◆ **About this task**
Return the data below exactly, stopping after the line with "fieldName = p ∧ req = false) ∧".
___ Records for the exercise
(** C2.  For every access path the call makes one field name and one
    required flag: the name is what [Controller] is given and the flag is the
    [required] member of the object the renderer is called with, and the
    renderer is called with it whenever the field state is not invalid or
    flattening its error returns.  The flag is true exactly when the
    dot-joined path does not end with "$"; when the path is [p] followed by
    "$", the name is [p] and the flag is false. *)
Theorem required_iff_path_lacks_indicator (h : Heap) (frm : Form)
    (steps : list PropertyKey) :
  h !! emptyPath = Some (ArrayObject [] true) →
  ∃ (fieldName : string) (req : bool),
    (∀ (E : Type) (rnd : FieldProps → E),
       ∃ h' c,
         call_path frm steps rnd h =
           Some (FieldControllerElement
                   {| form := frm; name := fieldName; render := rnd;
                      required := Some req |}, h') ∧
         FieldController
           {| form := frm; name := fieldName; render := rnd;
              required := Some req |} = ControllerElement c ∧
         controller_name c = fieldName) ∧
    (∀ arg o, render_called_with frm fieldName (Some req) arg o →
              member o "required" = Some (PData (JSBoolean req))) ∧
    (∀ arg, invalid (fieldState arg) = false →
            ∃ o, render_called_with frm fieldName (Some req) arg o ∧
                 member o "required" = Some (PData (JSBoolean req))) ∧
    (∀ arg e, invalid (fieldState arg) = true →
              flattenErrors ObjectToString (error (fieldState arg)) = Return e →
              ∃ o, render_called_with frm fieldName (Some req) arg o ∧
                   member o "required" = Some (PData (JSBoolean req))) ∧
    (req = true ↔ ∀ p, Str.join (String_of <$> steps) "." ≠ p +:+ "$") ∧
    (∀ p, Str.join (String_of <$> steps) "." = p +:+ "$" →
          fieldName = p ∧ req = false) ∧
    ((∀ p, Str.join (String_of <$> steps) "." ≠ p +:+ "$") →
     fieldName = Str.join (String_of <$> steps) ".").
Proof.
  intros Hempty.
  set (joined := Str.join (String_of <$> steps) ".").
  exists (if Str.endsWith joined optionalIndicator
          then Str.slice joined 0 (-1) else joined),
         (negb (Str.endsWith joined optionalIndicator)).
  destruct (stripped_name joined) as [Hstrip Hkeep]. cbv zeta in Hstrip, Hkeep.
  split_and!.
  - intros E rnd.
    destruct (call_path_ok h frm steps rnd true Hempty) as (h' & _ & Hcall).
    eexists h', _. split_and!; [exact Hcall|reflexivity|reflexivity].
  - intros arg o (e & _ & ->)%render_called_with_inv. reflexivity.
  - intros arg Hvalid. eexists. split.
    + apply (render_called_with_intro frm _ _ arg JSUndefined).
      by rewrite Hvalid.
    + reflexivity.
  - intros arg e Hinvalid He. eexists. split.
    + apply (render_called_with_intro frm _ _ arg e). by rewrite Hinvalid.
    + reflexivity.
  - rewrite negb_true_iff. split.
    + intros Hends p Hp.
      assert (Str.endsWith joined optionalIndicator = true) as Ht
        by (apply endsWith_spec; eauto).
      congruence.
    + intros Hno. destruct (Str.endsWith joined optionalIndicator) eqn:Hends;
        [|done].
      apply endsWith_spec in Hends as [p Hp]. by destruct (Hno p).
  - intros p Hp. split; [by apply Hstrip|].
    apply negb_false_iff, endsWith_spec. eauto.
  - exact Hkeep.
Qed.
(** X2. For an image name with the extension [.png], the label looked up
    in the index splits back into the same base name and [.jpg], so the
    copy worker given that label reads and writes the file of exactly
    that image name. *)
Theorem index_entry_names_image (image : string) :
  snd (Path.splitext image) = FILE_EXT ->
  Path.splitext (entry_index image) = (fst (Path.splitext image), INDEX_EXT)
  /\ image_name (entry_index image) = image
  /\ forall self,
       CopyWorker_call self (entry_index image)
       = Os.copy (Path.join (_root_src self) image)
                 (Path.join (_root_dst self) image).
Proof.
  intros Hext. split; [now apply splitext_entry_index|].
  split; [now apply image_name_entry_index|].
  intros self. rewrite CopyWorker_call_paths.
  now rewrite (image_name_entry_index _ Hext).
Qed.

Lemma index_entry_names_image_witness :
  snd (Path.splitext "dir.d/000001.png") = FILE_EXT
  /\ entry_index "dir.d/000001.png" = "dir.d/000001.jpg"
  /\ image_name "dir.d/000001.jpg" = "dir.d/000001.png".
Proof.
  assert (snd (Path.splitext "dir.d/000001.png") = FILE_EXT) as Hext
    by reflexivity.
  split; [exact Hext|]. split; [reflexivity|].
  exact (proj1 (proj2 (index_entry_names_image _ Hext))).
Defined.

(** ** The image list against the index *)

Section ImagesAndIndex.

Variable specs : DataFrame.

Lemma validate_images_Ok images :
  validate_images images specs = Ok tt ->
  length images = len specs /\ Forall (image_ok specs) images.
Proof.
  unfold validate_images.
  destruct (Nat.eqb_spec (length images) (len specs)) as [Hlen|Hne];
    simpl; [|discriminate].
  intros Hok. split; [exact Hlen|]. now apply validate_each_Ok.
Qed.

Lemma entries_match_index images :
  validate_images images specs = Ok tt ->
  List.NoDup images ->
  Permutation (map entry_index images) (index specs).
Proof.
  intros Hok Hnd. apply validate_images_Ok in Hok as [Hlen Hall].
  rewrite List.Forall_forall in Hall.
  apply NoDup_Permutation_bis.
  - apply Finite.Injective_map_NoDup_in; [|exact Hnd].
    intros x y Hx Hy. apply entry_index_inj.
    + exact (proj1 (Hall x Hx)).
    + exact (proj1 (Hall y Hy)).
  - rewrite List.length_map. unfold index. rewrite List.length_map.
    unfold len in Hlen. lia.
  - intros label Hin. apply in_map_iff in Hin as (image & <- & Himage).
    exact (proj2 (Hall image Himage)).
Qed.

End ImagesAndIndex.

(** X3. When [validate_images] accepts a list of distinct file names, the
    labels it looked up are the index, rearranged: the index has no
    repeated label, and every label of the table is the label of one
    listed image, the one the copy worker will name. *)
Theorem validated_images_cover_index (images : list string)
    (specs : DataFrame) :
  validate_images images specs = Ok tt ->
  List.NoDup images ->
  Permutation (map entry_index images) (index specs)
  /\ List.NoDup (index specs)
  /\ forall label,
       In label (index specs) ->
       In (image_name label) images
       /\ entry_index (image_name label) = label.
Proof.
  intros Hok Hnd.
  pose proof (entries_match_index specs images Hok Hnd) as Hperm.
  split; [exact Hperm|]. split.
  - eapply Permutation_NoDup; [exact Hperm|].
    apply validate_images_Ok in Hok as [_ Hall].
    rewrite List.Forall_forall in Hall.
    apply Finite.Injective_map_NoDup_in; [|exact Hnd].
    intros x y Hx Hy. apply entry_index_inj.
    + exact (proj1 (Hall x Hx)).
    + exact (proj1 (Hall y Hy)).
  - intros label Hin.
    apply (Permutation_in _ (Permutation_sym Hperm)) in Hin.
    apply in_map_iff in Hin as (image & <- & Himage).
    apply validate_images_Ok in Hok as [_ Hall].
    rewrite List.Forall_forall in Hall.
    rewrite (image_name_entry_index _ (proj1 (Hall image Himage))).
    now split.
Qed.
______
◆ **Solution below**
(** C2.  For every access path the call makes one field name and one
    required flag: the name is what [Controller] is given and the flag is the
    [required] member of the object the renderer is called with, and the
    renderer is called with it whenever the field state is not invalid or
    flattening its error returns.  The flag is true exactly when the
    dot-joined path does not end with "$"; when the path is [p] followed by
    "$", the name is [p] and the flag is false. *)
Theorem required_iff_path_lacks_indicator (h : Heap) (frm : Form)
    (steps : list PropertyKey) :
  h !! emptyPath = Some (ArrayObject [] true) →
  ∃ (fieldName : string) (req : bool),
    (∀ (E : Type) (rnd : FieldProps → E),
       ∃ h' c,
         call_path frm steps rnd h =
           Some (FieldControllerElement
                   {| form := frm; name := fieldName; render := rnd;
                      required := Some req |}, h') ∧
         FieldController
           {| form := frm; name := fieldName; render := rnd;
              required := Some req |} = ControllerElement c ∧
         controller_name c = fieldName) ∧
    (∀ arg o, render_called_with frm fieldName (Some req) arg o →
              member o "required" = Some (PData (JSBoolean req))) ∧
    (∀ arg, invalid (fieldState arg) = false →
            ∃ o, render_called_with frm fieldName (Some req) arg o ∧
                 member o "required" = Some (PData (JSBoolean req))) ∧
    (∀ arg e, invalid (fieldState arg) = true →
              flattenErrors ObjectToString (error (fieldState arg)) = Return e →
              ∃ o, render_called_with frm fieldName (Some req) arg o ∧
                   member o "required" = Some (PData (JSBoolean req))) ∧
    (req = true ↔ ∀ p, Str.join (String_of <$> steps) "." ≠ p +:+ "$") ∧
    (∀ p, Str.join (String_of <$> steps) "." = p +:+ "$" →
          fieldName = p ∧ req = false) ∧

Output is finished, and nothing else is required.